Lo
strumento dalle antiche origini, ha rappresentato un modo particolare di fare
musica, più coinvolgente di altri strumenti ritenuti più
aristocratici
Il mito greco-romano parla del piccolo Hermes-Mercurio, che nato al mattino già a mezzogiorno era in grado di camminare, e andandosene a spasso trovò sulla spiaggia una tartaruga morta e putrefatta sul cui guscio alcuni residui tendini risuonavano al vento. Il dio dell'astuzia e dell'ingegnosità si mise ad armeggiare, ed in breve ne ricavò quell'aggeggio che gli antichi greci avrebbero chiamato kithara, facendone il loro strumento nazionale.
Quella stessa invenzione
avrebbe in seguito risparmiato al piccolo impertinente una divina sculacciata,
con l'offrirlo a Febo-Apollo in cambio del bestiame che gli aveva rubato. E il
dio-artista non avrebbe resistito alla tentazione, facendo anzi della kithara
uno dei suoi attributi. E tradizionale l'immagine di Nerone, devoto ad Apollo,
che la suona mentre intona il suo poema sulla distruzione di Troia nel guardare
Roma in fiamme.

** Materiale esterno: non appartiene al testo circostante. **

Definition channel (s : State) : Channel :=
  match _workerError s, _worker s with
  | Some e, _ => PermanentlyFailed e
  | None, Some w => Ready w
  | None, None => Uninitialized
  end.

(** How many times [createWebWorker] was called. *)
Definition spawns (l : list event) : nat :=
  List.length
    (List.filter (fun e => match e with WorkerSpawned => true | _ => false end) l).

Section Pipeline.
Context {host : Host}.
Local Open Scope js_scope.

(** What the worker side does during one call: whether [createWebWorker]
    throws, whether the self-test is answered or an [error] event arrives,
    whether [createImageBitmap] rejects, and the reply to the render
    message. *)
Record Outcome := {
  spawn : option error;
  probe : option error;
  bitmap : option error;
  response : result Blob
}.

(** index.js:111-166.  The value returned on the last branch is the
    [_worker] just assigned. *)
Definition loadWebWorker (o : Outcome) : M Worker :=
  s <- get ;;
  if isSome (_workerError s) then throw (ResizeError "Worker is not loaded")
  else match _worker s with
       | Some worker => ret worker
       | None =>
           try_catch
             (modify (record WorkerSpawned) ;;
              fails (spawn o) ;;
              modify (set_worker WorkerHandle) ;;
              modify (record TestPosted) ;;
              fails (probe o) ;;
              ret WorkerHandle)
             (fun err => modify (set_workerError err) ;; throw err)
       end.

(** index.js:176-220 *)
Definition renderToBlobWithOffscreenCanvas
  (img : drawable) (fit : Fit) (opts : Options) (o : Outcome) : M Blob :=
  worker <- loadWebWorker o ;;
  fails (bitmap o) ;;
  try_finally
    (s <- get ;;
     let id := _messageId s in
     modify (set_messageId (id + 1)) ;;
     modify (record (RenderPosted id)) ;;
     lift (response o))
    (modify (record BitmapClosed)).

(** index.js:665-687 *)
Definition resizeImageToBlob (img : source) (opts : RawOptions) (o : Outcome)
  : M Blob :=
  let opts := validateOptions opts in
  img <- lift (validateImageAndMakeDrawable img opts) ;;
  fit <- lift (validateImageFit img opts) ;;
  s <- get ;;
  offscreen <-
    (if hasOffscreenCanvas && negb (isSome (_workerError s)) then
       try_catch
         (blob <- renderToBlobWithOffscreenCanvas img fit opts o ;; ret (Some blob))
         (fun err => ret None)
     else ret None) ;;
  match offscreen with
  | Some blob => ret blob
  | None =>
      let canvasEl := renderToCanvas img fit opts in
      lift (getBlobFromCanvas canvasEl (type opts) (quality opts))
  end.

(** The direct strategy alone: the pipeline of [resizeImageToBlob] without
    the attempt on the worker. *)
Definition resizeDirect (img : source) (opts : RawOptions) : result Blob :=
  let opts := validateOptions opts in
  match validateImageAndMakeDrawable img opts with
  | Err e => Err e
  | Ok img =>
      match validateImageFit img opts with
      | Err e => Err e
      | Ok fit =>
          getBlobFromCanvas (renderToCanvas img fit opts) (type opts) (quality opts)
      end
  end.

(** Successive calls, each run to completion before the next. *)
Fixpoint calls (l : list (source * RawOptions * Outcome)) (s : State) : State :=
  match l with
  | [] => s
  | (img, opts, o) :: rest => calls rest (snd (resizeImageToBlob img opts o s))
  end.

End Pipeline.

(* ------------------------------------------------------------------ *)
(** ** A host and inputs to evaluate on *)

(** A browser with every feature, whose encoder writes the canvas size and
    whose loaders find nothing. *)
Definition fullHost : Host :=
  {| Blob := Z * Z;
     StringToNumber := fun _ => NaN;
     hasImageSmoothingQuality := true;
     hasFilter := true;
     hasOffscreenCanvas := true;
     hasCreateImageBitmap := true;
     toBlob := fun c _ _ => Some (canvas_width c, canvas_height c);
     createImageBitmap := fun _ => Err (HostError "InvalidStateError");
     createObjectURL := fun s => s;
     loadImage := fun _ => None |}.

(** [{ width: w, height: h, fit: f, gravity: g, background: b }] *)
Definition rawOptions (w h : Z) (f g b : value) : RawOptions :=
  {| raw_type := VUndefined;
     raw_width := VNumber (Num (inject_Z w));
     raw_height := VNumber (Num (inject_Z h));
     raw_quality := VUndefined; raw_gravity := g; raw_fit := f;
     raw_noEnlarge := VUndefined; raw_smoothen := VUndefined;
     raw_background := b |}.

(** The worker answers the self-test and then fails the render. *)
Definition renderFails : Outcome (host := fullHost) :=
  {| spawn := None; probe := None; bitmap := None;
     response := Err (HostError "DataCloneError") |}.


(** The worker renders a 1x1 blob. *)
Definition renders : Outcome (host := fullHost) :=
  {| spawn := None; probe := None; bitmap := None; response := Ok ((1, 1) : @Blob fullHost) |}.

Definition picture200x100 : source := SDrawable (HTMLImageElement 200 100).

Definition contain100 : RawOptions :=
  rawOptions 100 100 (VString "contain") VUndefined VUndefined.

(* ------------------------------------------------------------------ *)
(** ** Notions the further properties are stated with *)

(** [p] occurs in [s]. *)
Definition occurs (p s : string) : Prop :=
  exists a b : string, s = (a ++ p ++ b)%string.

(** A value that [parseNumberArg] replaces by its default: [null],
    [undefined], or one that [Number] turns into [NaN]. *)
Definition unusable {host : Host} (v : value) : Prop :=
  not_nullish v = false \/ Number v = NaN.

Definition with_noEnlarge (opts : Options) (b : bool) : Options :=
  {| type := type opts; alpha := alpha opts; width := width opts; height := height opts;
     quality := quality opts; xGravity := xGravity opts; yGravity := yGravity opts;
     fit := fit opts; noEnlarge := b; smoothen := smoothen opts |}.

(** The render ids posted to the worker, oldest first. *)
Fixpoint postedIds (l : list event) : list Z :=
  match l with
  | [] => []
  | RenderPosted id :: r => id :: postedIds r
  | _ :: r => postedIds r
  end.

(** How many bitmaps were closed. *)
Fixpoint closes (l : list event) : nat :=
  match l with
  | [] => O
  | BitmapClosed :: r => S (closes r)
  | _ :: r => closes r
  end.

(* ------------------------------------------------------------------ *)
(** ** The script run by the worker (index.js:21-87) *)

(** [steps > 0] *)
Definition xgt0 (s : xnumber) : bool :=
  match s with
  | XNaN => false
  | XFin q => Qlt_bool 0 q
  | XInf negative => negb negative
  end.

(** A message to the worker: the self-test of [loadWebWorker], or a render
    request carrying a bitmap (known by its size), the geometry and the
    options. *)
Inductive WorkerRequest :=
| TestRequest (id : value)
| RenderRequest (id : value) (width height : Z) (fit : Fit) (opts : Options).
(** * koteyye_music_be: identity and session subsystem

    A shallow embedding of the authentication code of the backend
    (internal/service auth and OAuth services, internal/repository user
    repository, internal/middleware) together with the properties its
    specification states about it.

    Conventions.
    - Go [string] is [string] (a sequence of bytes), Go [int] is [Z] kept
      inside the 64-bit range where the code parses or prints it.
    - A nullable column or [*string] field is an [option].
    - [time.Time] is a whole number of Unix seconds, the precision that
      [jwt.NewNumericDate] keeps and that the validator compares.
    - Logging calls have no effect on results and are left out.

    Layout: the embedding of the code, package by package; the vocabulary
    in which the properties are stated; sample data on which the model is
    run; the properties. *)

From Stdlib Require Import ZArith List String Ascii Bool Lia.
From Stdlib.Strings Require Import Byte.
From Stdlib Require Import Decimal DecimalString DecimalZ DecimalPos.
Import ListNotations.

Local Open Scope string_scope.
Local Open Scope Z_scope.

(* ================================================================== *)
(** ** Results with errors *)

Inductive result (A : Type) : Type :=
| Ok (a : A)
| Err (msg : string).
Arguments Ok {A} a.
Arguments Err {A} msg.

Definition is_ok {A} (r : result A) : bool :=
  match r with Ok _ => true | Err _ => false end.

(** [fmt.Errorf("<ctx>: %w", err)] *)
Definition wrap (ctx : string) (msg : string) : string := ctx ++ ": " ++ msg.

(* ================================================================== *)
(** ** internal/models *)

Module User.
(** [models.User], without the player-state fields (last track, position,
    volume), which no operation below reads.  The avatar column is named
    [avatar_key] in the repository queries and [AvatarURL] in the struct. *)
Record t : Type := mk {
  ID : Z;
  Email : option string;
  Name : option string;
  AvatarURL : option string;
  PasswordHash : option string;
  Provider : option string;
  ExternalID : option string;
  Role : string;
  LastLoginAt : option Z;
  CreatedAt : Z
}.

(** The zero value of the struct. *)
Definition zero : t := mk 0 None None None None None None EmptyString None 0.
End User.

Module OAuthUserInfo.
Record t : Type := mk {
  Email : string;
  Name : string;
  AvatarURL : string;
  ExternalID : string;
  Provider : string
}.
End OAuthUserInfo.
(** One item never raises: the collision loop ends, and what the move
    or the log could raise is caught. *)
Lemma rename_one_returns settings session f w st :
  exists r st', rename_one settings session f w st = (Ok r, st').
Proof.
  destruct (files st !! item_original_path f) as [content|] eqn:Ho.
  - destruct (rename_one_run settings session f w st content Ho)
      as (tgt & _ & Hrun).
    destruct (move_fault w _ tgt); [eauto|].
    destruct Hrun as (z & st' & Hrun & _). eauto.
  - rewrite (rename_one_missing _ _ _ _ _ Ho). eauto.
Qed.

(** The batch loop runs the items one after the other, each in the state
    the previous one left, and keeps the results in order. *)
Lemma rename_loop_returns settings session items acc w st :
  exists rs st',
    rename_loop settings session items acc w st = (Ok (acc ++ rs), st')
    /\ length rs = length items.
Proof.
  revert acc st. induction items as [|f items IH]; intros acc st; cbn.
  - exists [], st. by rewrite app_nil_r.
  - unfold bind.
    destruct (rename_one_returns settings session f w st) as (r & st1 & ->).
    destruct (IH (acc ++ [r]) st1) as (rs & st' & -> & Hlen).
    exists (r :: rs), st'. rewrite <- app_assoc. cbn. by rewrite Hlen.
Qed.
Lemma simulate_session_frame base_power power_mult target duration
    week_start day daily_loads g daily_loads' g' :
  simulate_session fpow rng rng_uniform base_power power_mult target duration
    week_start day daily_loads g = Ok (daily_loads', g') ->
  (week_start + day < length daily_loads)%nat /\
  length daily_loads' = length daily_loads /\
  (forall i, i <> (week_start + day)%nat -> daily_loads' !! i = daily_loads !! i).
Proof.
  unfold simulate_session, bind, lift, ret, draw_uniform, rmap.
  destruct (index power_mult (week_start + day)); cbn [rbind fst snd]; [|discriminate].
  destruct (index target (week_start + day)); cbn [rbind fst snd]; [|discriminate].
  destruct (index duration (week_start + day)); cbn [rbind fst snd]; [|discriminate].
  destruct (index daily_loads (week_start + day)) eqn:E; cbn [rbind fst snd];
    [|discriminate].
  intros [= <- <-]. apply index_lt in E.
  split; [exact E|]. split; [apply length_insert|].
  intros i Hi. apply list_lookup_insert_ne. congruence.
Qed.

Lemma simulate_session_ok base_power power_mult target duration
    week_start day daily_loads g :
  (week_start + day < length power_mult)%nat ->
  (week_start + day < length target)%nat ->
  (week_start + day < length duration)%nat ->
  (week_start + day < length daily_loads)%nat ->
  exists out, simulate_session fpow rng rng_uniform base_power power_mult target
                duration week_start day daily_loads g = Ok out.
Proof.
  intros H1 H2 H3 H4.
  unfold simulate_session, bind, lift, ret, draw_uniform, rmap.
  destruct (index_ok _ _ H1) as [? ->]. cbn [rbind fst snd].
  destruct (index_ok _ _ H2) as [? ->]. cbn [rbind fst snd].
  destruct (index_ok _ _ H3) as [? ->]. cbn [rbind fst snd].
  destruct (index_ok _ _ H4) as [? ->]. cbn [rbind fst snd].
  eauto.
Qed.
Lemma page_step_hero_start_run (op : UiOp) (pg : Page) :
  Forall hero_start_run (wire (hook pg))
  /\ In (mcVersion pg) AVAILABLE_MC_VERSIONS ->
  Forall hero_start_run (wire (hook (pstep op pg)))
  /\ In (mcVersion (pstep op pg)) AVAILABLE_MC_VERSIONS.
Proof.
  intros [Hw Hv]. split; [|apply page_step_version; exact Hv].
  destruct (page_step_hook op pg)
    as [-> | [[ev [_ [Hev ->]]] | [[u [Hst [Hne ->]]] | [r [u [Hst [_ [Hne ->]]]]]]]].
  - exact Hw.
  - rewrite (step_wire JSON_stringify ToString VITE_BACKEND_URL),
      (emitted_inbound _ _ Hev), app_nil_r. exact Hw.
  - rewrite (step_wire JSON_stringify ToString VITE_BACKEND_URL).
    apply Forall_app. split; [exact Hw|].
    cbn [emitted]. rewrite trim_idempotent, Hne. cbn [andb].
    destruct (socketRef (hook pg)); constructor; [|constructor].
    unfold hero_start_run. cbn [ev_name ev_payload String.eqb Ascii.eqb
                                Bool.eqb of_option].
    exists (trim (promptInput pg)), (mcVersion pg).
    split; [intros E; rewrite E in Hne; discriminate Hne|].
    split; [apply trim_idempotent|]. split; [exact Hv | reflexivity].
  - unfold exec. rewrite (sendChat_closure_shape r _ u (hook pg));
      [|rewrite trim_idempotent; exact Hne].
    cbn [snd wire]. apply Forall_app. split; [exact Hw|].
    destruct (is_truthy r && socketRef (hook pg)); constructor;
      [exact I | constructor].
Qed.
(** ** Notions the properties are stated with *)

(** The flag of point [j]: the point exists and its slope is at or above the
    cutoff. *)
Definition flag_at (above : list bool) (j : Z) : bool :=
  (0 <=? j) && nth (Z.to_nat j) above false.

(** A persistent run starts at [r]: the [persistence] consecutive points from
    [r] on all exist and are flagged. *)
Definition persistent_run_at (above : list bool) (persistence r : Z) : Prop :=
  0 <= r /\ r + persistence <= len above /\
  forall j, r <= j < r + persistence -> flag_at above j = true.

Definition first_persistent_run (above : list bool) (persistence r : Z) : Prop :=
  persistent_run_at above persistence r /\
  forall r', r' < r -> ~ persistent_run_at above persistence r'.

(** Pointwise implication of two flag sequences of one length. *)
Definition flags_weaker (strict weak : list bool) : Prop :=
  Forall2 (fun b2 b1 => b2 = true -> b1 = true) strict weak.

(** [s] is a floating-point sum of the values of [l]: every value is added
    exactly once, in some order and some grouping of the additions, zero
    being the sum of no value. *)
Inductive float_sum : list float -> float -> Prop :=
| float_sum_nil : float_sum [] 0%float
| float_sum_one (v : float) : float_sum [v] v
| float_sum_add (l1 l2 : list float) (s1 s2 : float) :
    float_sum l1 s1 -> float_sum l2 s2 -> float_sum (l1 ++ l2) (s1 + s2)%float
| float_sum_perm (l l' : list float) (s : float) :
    Permutation l l' -> float_sum l s -> float_sum l' s.

(** The order key of a binary64 value: its class (infinities, signed finite
    values, zeros), then exponent and mantissa, negated for negative values. *)
Definition key (f : spec_float) : Z * Z * Z :=
  match f with
  | S754_nan => (0, 0, 0)
  | S754_zero _ => (0, 0, 0)
  | S754_infinity true => (-2, 0, 0)
  | S754_infinity false => (2, 0, 0)
  | S754_finite true m e => (-1, - e, Z.neg m)
  | S754_finite false m e => (1, e, Z.pos m)
  end.

Definition ordered (f : spec_float) : bool :=
  match f with
  | S754_nan => false
  | _ => true
  end.

Definition key_compare (k1 k2 : Z * Z * Z) : comparison :=
  let '(a1, b1, c1) := k1 in
  let '(a2, b2, c2) := k2 in
  match a1 ?= a2 with
  | Eq => match b1 ?= b2 with
          | Eq => c1 ?= c2
          | c => c
          end
  | c => c
  end.

(** A binary64 value above zero. *)
Definition positive_sf (f : spec_float) : Prop :=
  match f with
  | S754_finite false _ _ => True
  | S754_infinity false => True
  | _ => False
  end.

(** Some point of the window starting at [r] is not flagged. *)
Definition broken (F : Z -> bool) (persistence r : Z) : Prop :=
  exists j, r <= j < r + persistence /\ F j = false.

E tuttavia, se la kithara classica ha dato alla nostra chitarra
il nome e ne ha anticipato la funzione di accompagnamento del canto, non si
tratta però dello stesso strumento. La rappresentazione classica ce la mostra
infatti come una cassa di risonanza con ai lati due prolungamenti verticali a
forma di corna, che sorreggevano una sbarra trasversale. Fra questa e il corpo
inferiore della cassa di risonanza erano tese le corde: solo 4 o 5 all'inizio,
ma poi divenute 7 nel VII secolo a.C., 11 nel V secolo, e infine 15. Più che
verso la chitarra, l'evoluzione è verso l'arpa. D'altra parte, la tecnica
moderna dell'accompagnamento con accordi non si sviluppa in Occidente che alla
fine del Medio Evo, per essere poi teorizzata tra XVI e XVIII secolo. Tuttora,
la pratica musicale tradizionale delle culture extra-europee si basa
essenzialmente non sulla sistemazione di note in intervallo con la melodia,
bensì sulla sovrapposizione di linee melodiche simili, ma non identiche.
Ma qualcosa di simile alla
chitarra moderna già esisteva in Medio Oriente, anche ai tempi in cui Nerone si
lanciava nelle sue “kitharate”. Come testimonianza inconografica, il più antico
chitarrista della storia ci guarda da un bassorilievo ittita del 1000 avanti
Cristo. Siamo in prossimità geografica e cronologica con quella Troia della
grande guerra cantata, prima ancora che da Narone, da Omero (anche lui, si
immagina, con in mano una kithara). E come testimonianza archeologica, alcuni
prototipi di chitarra sono stati ritrovati in tombe egizie dall'VIII al IV
secolo a.C.. D'altronde, è tuttora l'Egitto il Paese dei più apprezzati virtuosi
di ud del mondo islamico. Ud, con l'articolo che gli arabi mettono dappertutto,
è al-ud. Sì: è quel famoso liuto dei Trovatori, su cui le lingue romanze
intonarono i loro primi incerti versi, e che in Europa fu riportato
presumibilmente dai Crociati. E lo stesso percorso deve averlo fatto la
chitarra, che rispetto al liuto è una variazione sul tema: con il fondo piatto e
la forma ad 8, invece che convesso e con la forma a pera. Ma è possibile anche
che il viaggio sia stato fatto attraverso quella straordinaria camera di
compensazione tra Islam e Cristianità che fu per tutto il Medio Evo la Spagna.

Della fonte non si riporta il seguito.